Coaches

 
 

Abe Everhart (2009)

Over the years Fayette County has had some coaching giants prowling the sidelines, but no one cast a bigger shadow than the late Abe Everhart.

Everhart came from a coaching background — his father Abe Everhart Sr. was a longtime coach at Uniontown High School and guided the Red Raiders to their first state championship in 1925.

Abe Everhart  
 

Abe followed in his father’s footsteps and fashioned a great record coaching basketball, track and cross country at Uniontown.

Everhart once made Sports Illustrated Faces in the Crowd for his coaching success.

He coached Uniontown for 29 years before retiring after the 1976 season. His career record was 549-149, with four WPIAL championships and two PIAA titles. His 1964 team was undefeated and his teams once won 52 games in a row, which still ties a WPIAL record. His Red Raiders won 21 section titles and at one point produced a phenomenal 95-1 record in section play between 1960 and 1966.

The record is one thing, but Everhart also was beloved by his players.

“Abe would let us play according to our abilities,” former Raider great Don Yates observed. “He would not have anyone do anything that they were not capable of doing. He had a great record, but he was a great coach. He took every player and put players in positions that they were good at and he asked no one to do more than they could do.”

“He was a very nice person,” former Raider Pete Smith said of Everhart. “He really got into the game, but he let you play your own game and he didn't have an attitude. He’d get on your case if things weren’t going well, but he kept things on an even keel.”

One of the highlights for Everhart was Uniontown defeating Norristown 70-57 in the 1962 PIAA state championship game. Yates paced the Raiders with 22 points. Uniontown ended their miracle run with a 29-2 record.
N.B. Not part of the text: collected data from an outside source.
(** X14. The order of the rows changes no number of the report: for two
    tables with the same rows in a different order, every item has the
    same count in each overall table and in each table of each image, and
    all per-column and overall cell counters agree.  (The order can only
    change how items of equal count are ranked.) *)
Theorem row_order_irrelevant (nlp : string -> list Token) (data data' : list Row) :
  Permutation data data' ->
  (forall elem,
      counter_get elem (overall_description_word_freq (run nlp data))
      = counter_get elem (overall_description_word_freq (run nlp data'))
      /\ counter_get elem (overall_adjective_freq (run nlp data))
         = counter_get elem (overall_adjective_freq (run nlp data'))
      /\ counter_get elem (overall_noun_freq (run nlp data))
         = counter_get elem (overall_noun_freq (run nlp data')))
  /\ Forall (fun sc => forall elem,
                 image_count Freq.description_word_freq (run nlp data) elem (fst sc)
                 = image_count Freq.description_word_freq (run nlp data') elem (fst sc)
                 /\ image_count Freq.adjective_freq (run nlp data) elem (fst sc)
                    = image_count Freq.adjective_freq (run nlp data') elem (fst sc)
                 /\ image_count Freq.noun_freq (run nlp data) elem (fst sc)
                    = image_count Freq.noun_freq (run nlp data') elem (fst sc))
            stimulus_columns
  /\ Forall (fun col => cells_of col (run nlp data) = cells_of col (run nlp data')
                        /\ valid_cells_of col (run nlp data)
                           = valid_cells_of col (run nlp data'))
            adj_cols
  /\ overall_adj_cells (run nlp data) = overall_adj_cells (run nlp data')
  /\ overall_adj_valid_cells (run nlp data) = overall_adj_valid_cells (run nlp data').
Proof.
  intros P. split; [|split; [|split]].
  - intros elem.
    unfold overall_description_word_freq, overall_adjective_freq, overall_noun_freq.
    rewrite !counter_get_Counter.
    destruct (run_streams nlp data) as (-> & -> & ->).
    destruct (run_streams nlp data') as (-> & -> & ->).
    auto using count_occ_flat_map_perm.
  - apply Forall_forall. intros [key [dc ac]] H elem. cbn [fst].
    rewrite !(image_count_gathered nlp data Freq.description_word_freq Res.all_tokens
                elem key dc ac), !(image_count_gathered nlp data' Freq.description_word_freq
                Res.all_tokens elem key dc ac) by (reflexivity || exact H).
    rewrite !(image_count_gathered nlp data Freq.adjective_freq Res.adjectives
                elem key dc ac), !(image_count_gathered nlp data' Freq.adjective_freq
                Res.adjectives elem key dc ac) by (reflexivity || exact H).
    rewrite !(image_count_gathered nlp data Freq.noun_freq Res.nouns
                elem key dc ac), !(image_count_gathered nlp data' Freq.noun_freq
                Res.nouns elem key dc ac) by (reflexivity || exact H).
    cbn [gathered Res.all_tokens Res.adjectives Res.nouns].
    auto using count_occ_flat_map_perm.
  - destruct (run_counters nlp data) as (Hc & _).
    destruct (run_counters nlp data') as (Hc' & _).
    apply Forall_forall. intros col H.
    destruct (Hc col H) as [-> ->]. destruct (Hc' col H) as [-> ->].
    split; now apply count_rows_perm.
  - destruct (run_counters nlp data) as (_ & -> & ->).
    destruct (run_counters nlp data') as (_ & -> & ->).
    rewrite included_columns_value. cbn [map list_sum fold_right snd].
    rewrite !(count_rows_perm _ data data' P). split; reflexivity.
Qed.

Lemma row_order_irrelevant_witness :
  overall_adj_cells (run Toy.toy_nlp [Toy.blank_row_1; Toy.numeric_row])
  = overall_adj_cells (run Toy.toy_nlp [Toy.numeric_row; Toy.blank_row_1]).
Proof.
  apply (row_order_irrelevant Toy.toy_nlp [Toy.blank_row_1; Toy.numeric_row]
           [Toy.numeric_row; Toy.blank_row_1]).
  apply perm_swap.
Defined.

(** *** Responses without any answer *)

Lemma dict_alter_id {V : Type} (f : V -> V) (k : string) (d : list (string * V)) :
  (forall v, f v = v) -> dict_alter f k d = d.
Proof.
  intros H. induction d as [|[k' v] d IH]; [reflexivity|]. simpl.
  destruct (String.eqb k k'); [now rewrite H | now rewrite IH].
Qed.

Lemma process_cell_missing (nlp : string -> list Token) (row : Row) (i : nat)
      (dc ac : string) (st : State) :
  row dc = None -> row ac = None ->
  process_cell nlp row (i, (dc, ac)) st = st.
Proof.
  intros Hd Ha. unfold process_cell. rewrite Hd, Ha.
  cbn [tokenize_description extract_nouns isna negb].
  unfold upd_image, extend_all_nouns, extend_all_tokens.
  rewrite !dict_alter_id
    by (intros [t a n]; unfold Res.extend_nouns, Res.extend_all_tokens; cbn;
        now rewrite app_nil_r).
  destruct st; destruct (i =? 1); cbn; now rewrite ?app_nil_r.
Qed.

Lemma process_row_unanswered (nlp : string -> list Token) (row : Row) (st : State) :
  unanswered row -> process_row nlp st row = st.
Proof.
  unfold unanswered. rewrite image_pairs_value. intros H.
  repeat match goal with
         | H : Forall _ (_ :: _) |- _ => inversion H; clear H; subst
         end.
  cbn [fst snd] in *.
  unfold process_row. rewrite enumerate_image_pairs. cbn [fold_left].
  repeat match goal with
         | H : _ /\ _ |- _ => destruct H
         end.
  now rewrite !process_cell_missing.
Qed.

(** X15. A response whose twelve description and adjective cells are all
    missing changes nothing: the loop leaves every accumulator as it was,
    and the final state is the same as if the row were not in the table,
    wherever it stands. *)
Theorem unanswered_row_ignored (nlp : string -> list Token) (row : Row)
        (before after : list Row) (st : State) :
  unanswered row ->
  process_row nlp st row = st
  /\ run nlp (before ++ row :: after) = run nlp (before ++ after).
Proof.
  intros H. split; [now apply process_row_unanswered|].
  unfold run. rewrite !fold_left_app. cbn [fold_left].
  now rewrite process_row_unanswered.
Qed.

Lemma unanswered_row_ignored_witness :
  run Toy.toy_nlp (Toy.table_a ++ Toy.row_of [] :: Toy.table_b)
  = run Toy.toy_nlp (Toy.table_a ++ Toy.table_b).
Proof.
  apply (unanswered_row_ignored Toy.toy_nlp (Toy.row_of []) Toy.table_a Toy.table_b
           init_state).
  repeat constructor.
Defined.

(** *** The exported frame *)

Lemma DataFrame_equal_lengths (d : list (string * list CsvValue)) (m : nat) :
  d <> [] ->
  Forall (fun c => length (snd c) = m) d ->
  DataFrame d
  = Some (dict_keys d, map (fun r => map (fun c => nth r (snd c) (CsvStr "")) d) (seq 0 m)).
Proof.
  intros N F. unfold DataFrame.
  assert (E : match d with [] => 0 | c :: _ => length (snd c) end = m).
  { destruct d as [|c d]; [easy|]. now inversion F. }
  rewrite E.
  assert (B : forallb (fun c => length (snd c) =? m) d = true).
  { apply forallb_forall. rewrite Forall_forall in F. intros c Hc.
    apply Nat.eqb_eq. auto. }
  now rewrite B.
Qed.

Lemma csv_data_shape (nlp : string -> list Token) (data : list Row) :
  dict_keys (csv_data (run nlp data)) = csv_columns
  /\ Forall (fun col => length (snd col) = max_rows (run nlp data)) (csv_data (run nlp data)).
Proof.
  assert (K : dict_keys (image_results (run nlp data)) = image_keys).
  { rewrite run_visits. apply keys_main. }
  assert (E : csv_data (run nlp data) = spec_csv (run nlp data)).
  { apply csv_data_spec. rewrite K. apply NoDup_csv_columns. }
  split.
  - rewrite E, spec_csv_keys, K. reflexivity.
  - rewrite E. apply spec_csv_lengths.
Qed.

(** X16. Building the frame from [csv_data] never fails: its columns
    always have one length.  The frame has the forty-two columns in the
    order of [csv_data], [max_rows] rows of forty-two values each, and
    its row [r] holds the entries of rank [r] of all columns. *)
Theorem csv_df_built (nlp : string -> list Token) (data : list Row) :
  csv_df (run nlp data)
  = Some (csv_columns,
          map (fun r => map (fun c => nth r (snd c) (CsvStr "")) (csv_data (run nlp data)))
              (seq 0 (max_rows (run nlp data))))
  /\ length (map (fun r => map (fun c => nth r (snd c) (CsvStr "")) (csv_data (run nlp data)))
                 (seq 0 (max_rows (run nlp data))))
     = max_rows (run nlp data)
  /\ Forall (fun row : list CsvValue => length row = 42)
            (map (fun r => map (fun c => nth r (snd c) (CsvStr "")) (csv_data (run nlp data)))
                 (seq 0 (max_rows (run nlp data)))).
Proof.
  destruct (csv_data_shape nlp data) as [K F].
  assert (L : length (csv_data (run nlp data)) = 42).
  { unfold dict_keys in K. now rewrite <- (length_map fst), K. }
  split; [|split].
  - unfold csv_df. rewrite (DataFrame_equal_lengths _ (max_rows (run nlp data))).
    + now rewrite K.
    + intros E. rewrite E in L. discriminate.
    + exact F.
  - now rewrite length_map, length_seq.
  - apply Forall_forall. intros row (r & <- & _)%in_map_iff. now rewrite length_map.
Qed.

(** *** The console report *)

Lemma console_column (st : State) (col : string) (s : Stat.t) :
  dict_get col (adj_stats st) = Some s ->
  match dict_get col (adj_stats st) with
  | Some stats => column_lines col (Stat.cells stats) (Stat.valid_cells stats)
  | None => []
  end
  = column_lines col (cells_of col st) (valid_cells_of col st).
Proof. intros H. unfold cells_of, valid_cells_of. now rewrite H. Qed.

Lemma flat_map_ext_on {A B : Type} (f g : A -> list B) (l : list A) :
  (forall x, In x l -> f x = g x) -> flat_map f l = flat_map g l.
Proof.
  induction l as [|x l IH]; intros H; [reflexivity|]. cbn [flat_map].
  rewrite (H x) by now left. rewrite IH; [reflexivity|]. intros; apply H; now right.
Qed.

(** X17. The console report lists the six adjective columns in the order
    Adjectives_1 to Adjectives_6, each with the number of rows whose cell
    is not missing and the number of rows whose cell yields a validated
    adjective, and then the two overall numbers, which are the sums of
    those of the five included columns. *)
Theorem console_report (nlp : string -> list Token) (data : list Row) :
  console (run nlp data)
  = [ (newline ++ "Adjective Column Statistics (cells processed and valid cells):")%string ]
    ++ flat_map (fun col => column_lines col (count_rows (processed col) data)
                                         (count_rows (yields_adjective nlp col) data))
                adj_cols
    ++ [ (newline ++ "Overall Adjective Statistics (from included images):")%string;
         ("  Cells processed: "
            ++ str_of_nat (list_sum (map (fun c => count_rows (processed (snd c)) data)
                                         included_columns)))%string;
         ("  Valid cells: "
            ++ str_of_nat (list_sum (map (fun c => count_rows (yields_adjective nlp (snd c)) data)
                                         included_columns)))%string ].
Proof.
  unfold console.
  assert (K : dict_keys (adj_stats (run nlp data)) = adj_cols).
  { rewrite run_visits. apply keys_main. }
  destruct (run_counters nlp data) as (C & -> & ->).
  rewrite K. change (sorted adj_cols) with adj_cols.
  f_equal. f_equal.
  apply flat_map_ext_on. intros col Hc.
  assert (P : In col (dict_keys (adj_stats (run nlp data)))) by now rewrite K.
  apply dict_get_present in P as (s & Hs).
  rewrite (console_column _ col s Hs). destruct (C col Hc) as [-> ->]. reflexivity.
Qed.
(** * Messenger-Facebook: profile-messaging orchestration

    A shallow embedding of the two Puppeteer scripts of the repository,
    [Messenger/src/messenger.js] (the Apify actor, module [MessengerJs]) and
    [Messenger/src/messengerrrr.js] (the enhanced script, module
    [MessengerrrrJs]), and of the entry point [main.js] (module [MainJs]).

    The scripts are sequences of awaited calls into a browser they do not
    control.  They are embedded in a small monad of our own:

    - every call into the browser, the key-value store, the file system or
      the result sink is answered by an environment [Env]; the answer may
      depend on the position of the call in the run (the [clock]), so the
      environment is an arbitrary, possibly adversarial, page;
    - a call either completes or throws an [Error] carrying a message
      ([Res]); [try_catch] is the script's [try { } catch (err) { }];
    - one call, the download of [downloadAudio], can also end the process or
      never settle; a computation that got there is [Stopped]: nothing of
      the script runs after it, no [catch] and no [finally];
    - every call is recorded, with its answer, in a [trace], which is what
      the properties about "what the script did" are stated on;
    - function-local [let] variables that are assigned inside a [try] and
      read in its [catch] are the [locals] component of the state.

    A string is the sequence of the bytes of its UTF-8 form; the operations
    of the scripts that count UTF-16 code units or walk code points
    ([length], [substring], [replace], [for ... of]) are defined on that
    form.  Console output is not modelled. *)

From Stdlib Require Import List String Ascii ZArith NArith QArith Qround Bool Lia Arith.
From Stdlib Require Import DecimalString.
Import ListNotations.

Open Scope string_scope.
Open Scope Z_scope.

Set Warnings "-register-all".

(* ====================================================================== *)
(** * JavaScript values *)
(* ====================================================================== *)

(** The values an actor input (INPUT.json) can hold.  [JNum n] is the
    number that the integer literal [n] denotes: the double nearest to [n].
    Numbers with a fraction are not represented. *)
Inductive JsVal : Type :=
| JUndefined
| JNull
| JBool (b : bool)
| JNum (n : Z)
| JStr (s : string)
| JArr (items : list JsVal)
| JObj (fields : list (string * JsVal)).

(** [!!v]: what [if (v)], [!v] and [v || w] test. *)
Definition truthy (v : JsVal) : bool :=
  match v with
  | JUndefined | JNull => false
  | JBool b => b
  | JNum n => negb (n =? 0)
  | JStr s => negb (s =? EmptyString)%string
  | JArr _ | JObj _ => true
  end.

(** [v || w] *)
Definition js_or (v w : JsVal) : JsVal := if truthy v then v else w.

(** [Array.isArray(v)] *)
Definition isArray (v : JsVal) : bool :=
  match v with JArr _ => true | _ => false end.

(** [typeof v === "string"] *)
Definition isString (v : JsVal) : bool :=
  match v with JStr _ => true | _ => false end.
(** The [prot] word of a call of the class, with the values the header
    gives the bits. *)
Definition prot_word (p : list Sys.prot) : Z :=
  foldr (λ x acc,
           Z.lor (match x with
                  | Sys.PROT_READ => PROT_READ
                  | Sys.PROT_WRITE => PROT_WRITE
                  end) acc) 0 p.

(** What the class's calls are answered with when [::mmap] and [::munmap]
    are these shims.  No [#if] branch of [try_map] adds a flag on this
    platform, so the flag word is [MAP_ANON | MAP_PRIVATE]; [madvise] and
    [minherit] are never called. *)
Definition via_shims : Oracle := λ os c,
  match c with
  | Mmap addr len p _ => mmap addr len (prot_word p) (Z.lor MAP_ANON MAP_PRIVATE) (-1) 0
  | Munmap addr len => munmap addr len
  | Madvise _ _ _ | Minherit _ _ _ => 0
  end.

End Shims.

End Win32.

(** ** The Windows shims of [Time.h]

    [gettimeofday] and [getrusage] for Windows.  What the system writes into
    the out-parameters of [GetSystemTimeAsFileTime], [GetProcessTimes] and
    [GetProcessMemoryInfo] is an argument here; [None] stands for a call
    that reports failure.  The width of [long] comes from the compiler, not
    from the header: it is the parameter [long_bits]. *)

Module WinTime.

Record timeval : Type := { tv_sec : Z; tv_usec : Z }.

Record FILETIME : Type := { dwLowDateTime : Z; dwHighDateTime : Z }.

Record rusage : Type :=
  { ru_utime : timeval; ru_stime : timeval;
    ru_maxrss : Z; ru_ixrss : Z; ru_idrss : Z; ru_isrss : Z;
    ru_minflt : Z; ru_majflt : Z; ru_nswap : Z; ru_inblock : Z;
    ru_oublock : Z; ru_msgsnd : Z; ru_msgrcv : Z; ru_nsignals : Z;
    ru_nvcsw : Z; ru_nivcsw : Z }.

Definition RUSAGE_SELF : Z := 0.

(** [ULARGE_INTEGER]: [QuadPart] of a value whose [LowPart] and [HighPart]
    (two [DWORD]s) were set. *)
Definition QuadPart (LowPart HighPart : Z) : Z :=
  (HighPart mod 2^32) * 2^32 + LowPart mod 2^32.

(** Arithmetic in [UINT64]. *)
Definition u64 (x : Z) : Z := x mod 2^64.

Definition EPOCH : Z := 116444736000000000.

Section Long.
Variable long_bits : Z.

(** The conversion [(long)x] of an unsigned value: [x] when it fits, wrapped
    into the range of [long] otherwise. *)
Definition to_long (x : Z) : Z :=
  (x + 2^(long_bits - 1)) mod 2^long_bits - 2^(long_bits - 1).

(** [inline int gettimeofday(struct timeval *tp, void *tzp)]: the result and
    what [tp] points to afterwards ([None] for a null [tp]).  [ft] is what
    [GetSystemTimeAsFileTime] delivers. *)
Definition gettimeofday (tp : option timeval) (ft : FILETIME) : Z * option timeval :=
  match tp with
  | Some _ =>
      let li := QuadPart (dwLowDateTime ft) (dwHighDateTime ft) in
      let t := u64 (li - EPOCH) / 10 in
      (0, Some {| tv_sec := to_long (t / 1000000);
                  tv_usec := to_long (t mod 1000000) |})
  | None => (0, None)
  end.

(** [int getrusage(int who, struct rusage *usage)]: the result and [*usage]
    afterwards.  [times] is the pair ([kernel_time], [user_time]) of a
    successful [GetProcessTimes], [peak] the [PeakWorkingSetSize] of a
    successful [GetProcessMemoryInfo]. *)
Definition getrusage (who : Z) (times : option (FILETIME * FILETIME))
    (peak : option Z) (usage : rusage) : Z * rusage :=
  if decide (who ≠ RUSAGE_SELF) then (-1, usage)
  else match times with
  | None => (-1, usage)
  | Some (kernel_time, user_time) =>
      match peak with
      | None => (-1, usage)
      | Some PeakWorkingSetSize =>
          let kernel := QuadPart (dwLowDateTime kernel_time) (dwHighDateTime kernel_time) in
          let user := QuadPart (dwLowDateTime user_time) (dwHighDateTime user_time) in
          (0, {| ru_utime := {| tv_sec := to_long (user / 10000000);
                                tv_usec := to_long ((user mod 10000000) / 10) |};
                 ru_stime := {| tv_sec := to_long (kernel / 10000000);
                                tv_usec := to_long ((kernel mod 10000000) / 10) |};
                 ru_maxrss := to_long (PeakWorkingSetSize / 1024);
                 ru_ixrss := ru_ixrss usage; ru_idrss := ru_idrss usage;
                 ru_isrss := ru_isrss usage; ru_minflt := ru_minflt usage;
                 ru_majflt := ru_majflt usage; ru_nswap := ru_nswap usage;
                 ru_inblock := ru_inblock usage; ru_oublock := ru_oublock usage;
                 ru_msgsnd := ru_msgsnd usage; ru_msgrcv := ru_msgrcv usage;
                 ru_nsignals := ru_nsignals usage; ru_nvcsw := ru_nvcsw usage;
                 ru_nivcsw := ru_nivcsw usage |})
      end
  end.

End Long.

End WinTime.

(** ** Accounting for the kernel's table *)

(** Some object of the store claims [r]. *)
Definition claimed (w : World) (r : region) : Prop :=
  ∃ l m, objs w !! l = Some m ∧ region_of m = Some r.

(** An operation on one object, read exactly: the live regions afterwards
    are those from before without the old claim, plus the new claim; a new
    claim is non-empty and, unless it is the old one, was not live. *)
Record transfer (old : option region) (os os' : OS) (new : option region) : Prop :=
  { tr_live : ∀ r, r ∈ live os' ↔ (r ∈ live os ∧ old ≠ Some r) ∨ new = Some r;
    tr_new : ∀ r, new = Some r → 0 < r.2 ∧ (old = Some r ∨ r ∉ live os) }.

(** The live regions are those of [live0] and the claims of the store; no
    claim is empty, and none is a region of [live0]. *)
Record accounted (live0 : list region) (w : World) : Prop :=
  { acc_live : ∀ r, r ∈ live (os w) ↔ r ∈ live0 ∨ claimed w r;
    acc_fresh : ∀ r, claimed w r → 0 < r.2 ∧ r ∉ live0 }.

(** No two entries of the table overlap. *)
Fixpoint pairwise_disjoint (l : list region) : Prop :=
  match l with
  | [] => True
  | r :: l => Forall (λ r', ¬ overlaps r r') l ∧ pairwise_disjoint l
  end.
(** * science_numpy.py: the cheatsheet script and the array operations it shows

    The development has two parts.

    - [Np] is a list model of the array operations whose behaviour the
      script demonstrates: [np.arange], [reshape], the helper
      [numbers_array], [np.where] against the list comprehension of line
      282, and views against copies (basic slices, [.copy()], Boolean
      indexing) over an explicit store of buffers.
    - [Py] is the script itself: its statements, transcribed line by line as
      a syntax tree in the shape of Python's [ast] module, static analyses
      over that tree, and a statement-level execution model in which the
      behaviour of the library (does this statement raise?) is an oracle. *)

From Stdlib Require Import ZArith List Bool Lia.
From stdpp Require Import base option list gmap sets strings.

(* ===================================================================== *)
(** * Array operations                                                     *)
(* ===================================================================== *)

Module Np.

(** ** Values: [np.arange], [reshape], [numbers_array] (lines 227-228) *)

(** The integers [0, 1, ..., n-1]: the contents of [np.arange(n)]. *)
Definition upto (n : nat) : list Z := Z.of_nat <$> seq 0 n.

(** *** Sizes

    The arrays made here hold the default integer type of a 64-bit
    platform, [int64], 8 bytes an item.  NumPy keeps sizes in the signed
    64-bit [npy_intp] and refuses, with a [ValueError], an array whose size
    in bytes does not fit it. *)
Definition itemsize : N := 8.
Definition max_intp : N := 2 ^ 63 - 1.

(** The size in bytes as the array constructor computes it: the item size
    times every dimension that is not 0. *)
Definition nbytes (dims : list nat) : N :=
  foldl (λ b d, if decide (d = 0) then b else (b * N.of_nat d)%N) itemsize dims.

(** The constructor accepts the dimensions. *)
Definition representable (dims : list nat) : bool :=
  (nbytes dims <=? max_intp)%N.

(** [np.arange(n)]: a new array of [n] items.  [mem] is the number of bytes
    the allocator of the platform is able to hand out; [None] is the
    [ValueError] for a size NumPy refuses or the [MemoryError] for one the
    allocator refuses.  The items are below [n], so they fit [int64]. *)
Definition arange (mem : N) (n : nat) : option (list Z) :=
  if representable [n] && (itemsize * N.of_nat n <=? mem)%N
  then Some (upto n)
  else None.

(** A 2-D array: its shape and its elements in row-major (C) order, the
    order [reshape] uses by default. *)
Record ndarray2 (A : Type) := Ndarray2 { shape : nat * nat; flat : list A }.
Arguments Ndarray2 {A} _ _.
Arguments shape {A} _.
Arguments flat {A} _.

(** [a.reshape((nrow, ncol))] of a 1-D array: the same elements under a new
    shape, in a view for which nothing is allocated; [None] is the
    [ValueError] raised when the sizes do not agree or when the constructor
    refuses the dimensions. *)
Definition reshape {A} (a : list A) (shp : nat * nat) : option (ndarray2 A) :=
  if decide (length a = shp.1 * shp.2)
  then if representable [shp.1; shp.2] then Some (Ndarray2 shp a) else None
  else None.

(** [a[i, j]]; [None] is [IndexError]. *)
Definition item {A} (a : ndarray2 A) (i j : nat) : option A :=
  if decide (i < (shape a).1 ∧ j < (shape a).2)
  then flat a !! (i * (shape a).2 + j)
  else None.

(** [def numbers_array(nrow, ncol):
        return np.arange(nrow*ncol).reshape((nrow, ncol))] *)
Definition numbers_array (mem : N) (nrow ncol : nat) : option (ndarray2 Z) :=
  a ← arange mem (nrow * ncol);
  reshape a (nrow, ncol).

(** ** [np.where] and the list comprehension (lines 279-285) *)

(** Python's [zip] of three sequences stops at the shortest one. *)
Fixpoint zip3 {A B C} (xs : list A) (ys : list B) (cs : list C)
  : list (A * B * C) :=
  match xs, ys, cs with
  | x :: xs', y :: ys', c :: cs' => (x, y, c) :: zip3 xs' ys' cs'
  | _, _, _ => []
  end.

(** [[(x if c else y) for x, y, c in zip(xarr, yarr, cond)]] *)
Definition comprehension {A} (xarr yarr : list A) (cond : list bool) : list A :=
  map (λ t : A * A * bool, let '(x, y, c) := t in if c then x else y)
      (zip3 xarr yarr cond).

(** Broadcasting of two lengths: equal, or one of them is 1. *)
Definition broadcast_dim (m n : nat) : option nat :=
  if decide (m = 1) then Some n
  else if decide (n = 1) then Some m
  else if decide (m = n) then Some m
  else None.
It marked a return to the Promised Land for the Red Raiders; it had been 37 years since Everhart’s father captured the title in 1925.

What was the younger Everhart’s reaction to the victory?

“It’s a big thrill to win something your dad has won,” he beamed in the noisy Uniontown dressing room after the battle. “Yes, sir, I’m real happy.”

Everhart had moved beside his father to become the first father-and-son coaching combo to coach a Pennsylvania basketball champion.

In 1964, Uniontown captured another PIAA Championship with a 62-51 win over Plymouth-Whitemarsh. The victory capped a perfect 28-0 season for the Red Raiders.
Uniontown was a bit of a surprise that season, it figured to be a rebuilding year with four regulars gone.

“I didn’t have any idea at the start of the season I would be where I am tonight. No idea at all,” Everhart said after winning the championship.

The Raiders got 19 points from Pat Yates, 16 points from Ben Gregory, 13 from Jim Rae and 12 Stu Lantz in cruising to the win.

“I couldn’t single out any one boy. I thought they all did a good job,” Everhart said after the game. “Yates and Rae played their best ball of the tournament and Gregory was a steadying influence. Lantz is a better shooter than you saw tonight, but he got the ball off the board and hit two key tip-ins for us when we needed them.”

Everhart had health issues that eventually led to the Uniontown School Board forcing him into retirement after a second heart attack in 1977.

“The school board didn’t want to take any chances with me,” Everhart said at the time. “I couldn’t get cleared by my doctors. For one solid year I stayed away from coaching. I was having some serious problems. I wasn’t chipper. I missed it a lot.”

Everhart returned to coach girl’s basketball at California High School for two years and then at Laurel Highlands and wound up coaching the Uniontown girls.

Everhart enjoyed coaching girl’s hoops at the end of his illustrious career.

“I think I expected a lot of the girls to play like boys,” he said. “They don’t and because they don’t, you got to be careful. At the beginning, I was expecting too much. I was too demanding. I’m starting to change now.

“Coaching girls is more of a fun thing. You can’t talk to them like you do boys. Their feelings get hurt. Really though, I’ve probably had more fun the past four years than I had in a long time.”

Everhart died of a heart attack in 1986 at the age of 74.

He is a member of the Pennsylvania Basketball Hall of Fame and was recently inducted into the WPIAL Hall of Fame.